Records for this exercise:

Lemma LockStore_refines_ttl_map_witness :
  well_timed 0 sample_events /\
  snd (run_events sample_events NewLockStore) =
    [RBool true; RBool true; RVal (Some "1"); RVal (Some "1"); RVal None; RNone; RBool true; RNone;
     RVal (Some "3")] /\
  exists a, spec_run ∅ sample_events (snd (run_events sample_events NewLockStore)) a /\
    refines (end_time 0 sample_events) (fst (run_events sample_events NewLockStore)) a.
Proof.
  split; [cbn; lia |]. split; [vm_compute; reflexivity |].
  apply (LockStore_refines_ttl_map 0 sample_events). cbn; lia.
Defined.

(** ** The interface, implemented *)

#[export] Instance LockStore_backend : LockBackend LockStore := {
  lb_SetNX := LockStore_SetNX;
  lb_Get := LockStore_Get;
  lb_Del := fun _ => LockStore_Del;
  lb_Claim := LockStore_Claim;
  lb_Ready := LockStore_Ready;
}.

Lemma held_remove k e l k' :
  LockStore_held (remove_entry k (stop_timer (le_id e) l)) k' =
  if decide (k = k') then None else LockStore_held l k'.
Proof. unfold LockStore_held. cbn [locks remove_entry stop_timer]. rewrite lookup_delete. by case_decide. Qed.

Lemma held_add k v ts ttl l k' :
  LockStore_held (add_entry k v ts ttl l) k' = if decide (k = k') then Some v else LockStore_held l k'.
Proof. unfold LockStore_held, add_entry. cbn [locks]. rewrite lookup_insert. by case_decide. Qed.

Ltac held_cases := repeat first [rewrite held_remove | rewrite held_add]; repeat case_decide; subst; auto.

#[export] Program Instance LockStore_laws : LockLaws LockStore := {
  held := LockStore_held;
}.
Next Obligation.
  intros t1 t2 k v ttl l l' b. cbn [lb_SetNX LockStore_backend]. unfold LockStore_SetNX.
  destruct (locks l !! k) as [e |] eqn:Hk; [destruct (time_Before t1 (le_expiresAt e)) |];
    intros [= <- <-]; (split; [intros k' Hne |]); held_cases; done.
Qed.
Next Obligation.
  intros t k l l' r. cbn [lb_Get LockStore_backend]. unfold LockStore_Get.
  destruct (locks l !! k) as [e |] eqn:Hk; [destruct (time_Before t (le_expiresAt e)) |];
    intros [= <- <-]; (split; [intros k' | intros v Hv]); held_cases; try done.
  unfold LockStore_held. by rewrite Hk.
Qed.
Next Obligation.
  intros t k l l' b. cbn [lb_Del LockStore_backend]. unfold LockStore_Del.
  destruct (locks l !! k) as [e |] eqn:Hk;
    intros [= <- <-]; (split; [intros k' | intros Hb]); held_cases; done.
Qed.
Next Obligation.
  intros t k l l' r. cbn [lb_Claim LockStore_backend]. unfold LockStore_Claim.
  destruct (locks l !! k) as [e |] eqn:Hk; [destruct (time_Before t (le_expiresAt e)) |];
    intros [= <- <-]; (split; [intros k' | intros v Hv; try split]); held_cases; try done.
  unfold LockStore_held. rewrite Hk. by rewrite <- Hv.
Qed.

Exercise: Could you set down each entry above word for word?

Exercise solution:
Lemma LockStore_refines_ttl_map_witness :
  well_timed 0 sample_events /\
  snd (run_events sample_events NewLockStore) =
    [RBool true; RBool true; RVal (Some "1"); RVal (Some "1"); RVal None; RNone; RBool true; RNone;
     RVal (Some "3")] /\
  exists a, spec_run ∅ sample_events (snd (run_events sample_events NewLockStore)) a /\
    refines (end_time 0 sample_events) (fst (run_events sample_events NewLockStore)) a.
Proof.
  split; [cbn; lia |]. split; [vm_compute; reflexivity |].
  apply (LockStore_refines_ttl_map 0 sample_events). cbn; lia.
Defined.

(** ** The interface, implemented *)

#[export] Instance LockStore_backend : LockBackend LockStore := {
  lb_SetNX := LockStore_SetNX;
  lb_Get := LockStore_Get;
  lb_Del := fun _ => LockStore_Del;
  lb_Claim := LockStore_Claim;
  lb_Ready := LockStore_Ready;
}.

Lemma held_remove k e l k' :
  LockStore_held (remove_entry k (stop_timer (le_id e) l)) k' =
  if decide (k = k') then None else LockStore_held l k'.
Proof. unfold LockStore_held. cbn [locks remove_entry stop_timer]. rewrite lookup_delete. by case_decide. Qed.

Lemma held_add k v ts ttl l k' :
  LockStore_held (add_entry k v ts ttl l) k' = if decide (k = k') then Some v else LockStore_held l k'.
Proof. unfold LockStore_held, add_entry. cbn [locks]. rewrite lookup_insert. by case_decide. Qed.

Ltac held_cases := repeat first [rewrite held_remove | rewrite held_add]; repeat case_decide; subst; auto.

#[export] Program Instance LockStore_laws : LockLaws LockStore := {
  held := LockStore_held;
}.
Next Obligation.
  intros t1 t2 k v ttl l l' b. cbn [lb_SetNX LockStore_backend]. unfold LockStore_SetNX.
  destruct (locks l !! k) as [e |] eqn:Hk; [destruct (time_Before t1 (le_expiresAt e)) |];
    intros [= <- <-]; (split; [intros k' Hne |]); held_cases; done.
Qed.
Next Obligation.
  intros t k l l' r. cbn [lb_Get LockStore_backend]. unfold LockStore_Get.
  destruct (locks l !! k) as [e |] eqn:Hk; [destruct (time_Before t (le_expiresAt e)) |];
    intros [= <- <-]; (split; [intros k' | intros v Hv]); held_cases; try done.
  unfold LockStore_held. by rewrite Hk.
Qed.
Next Obligation.
  intros t k l l' b. cbn [lb_Del LockStore_backend]. unfold LockStore_Del.
  destruct (locks l !! k) as [e |] eqn:Hk;
    intros [= <- <-]; (split; [intros k' | intros Hb]); held_cases; done.
Qed.
Next Obligation.
  intros t k l l' r. cbn [lb_Claim LockStore_backend]. unfold LockStore_Claim.
  destruct (locks l !! k) as [e |] eqn:Hk; [destruct (time_Before t (le_expiresAt e)) |];
    intros [= <- <-]; (split; [intros k' | intros v Hv; try split]); held_cases; try done.
  unfold LockStore_held. rewrite Hk. by rewrite <- Hv.
Qed.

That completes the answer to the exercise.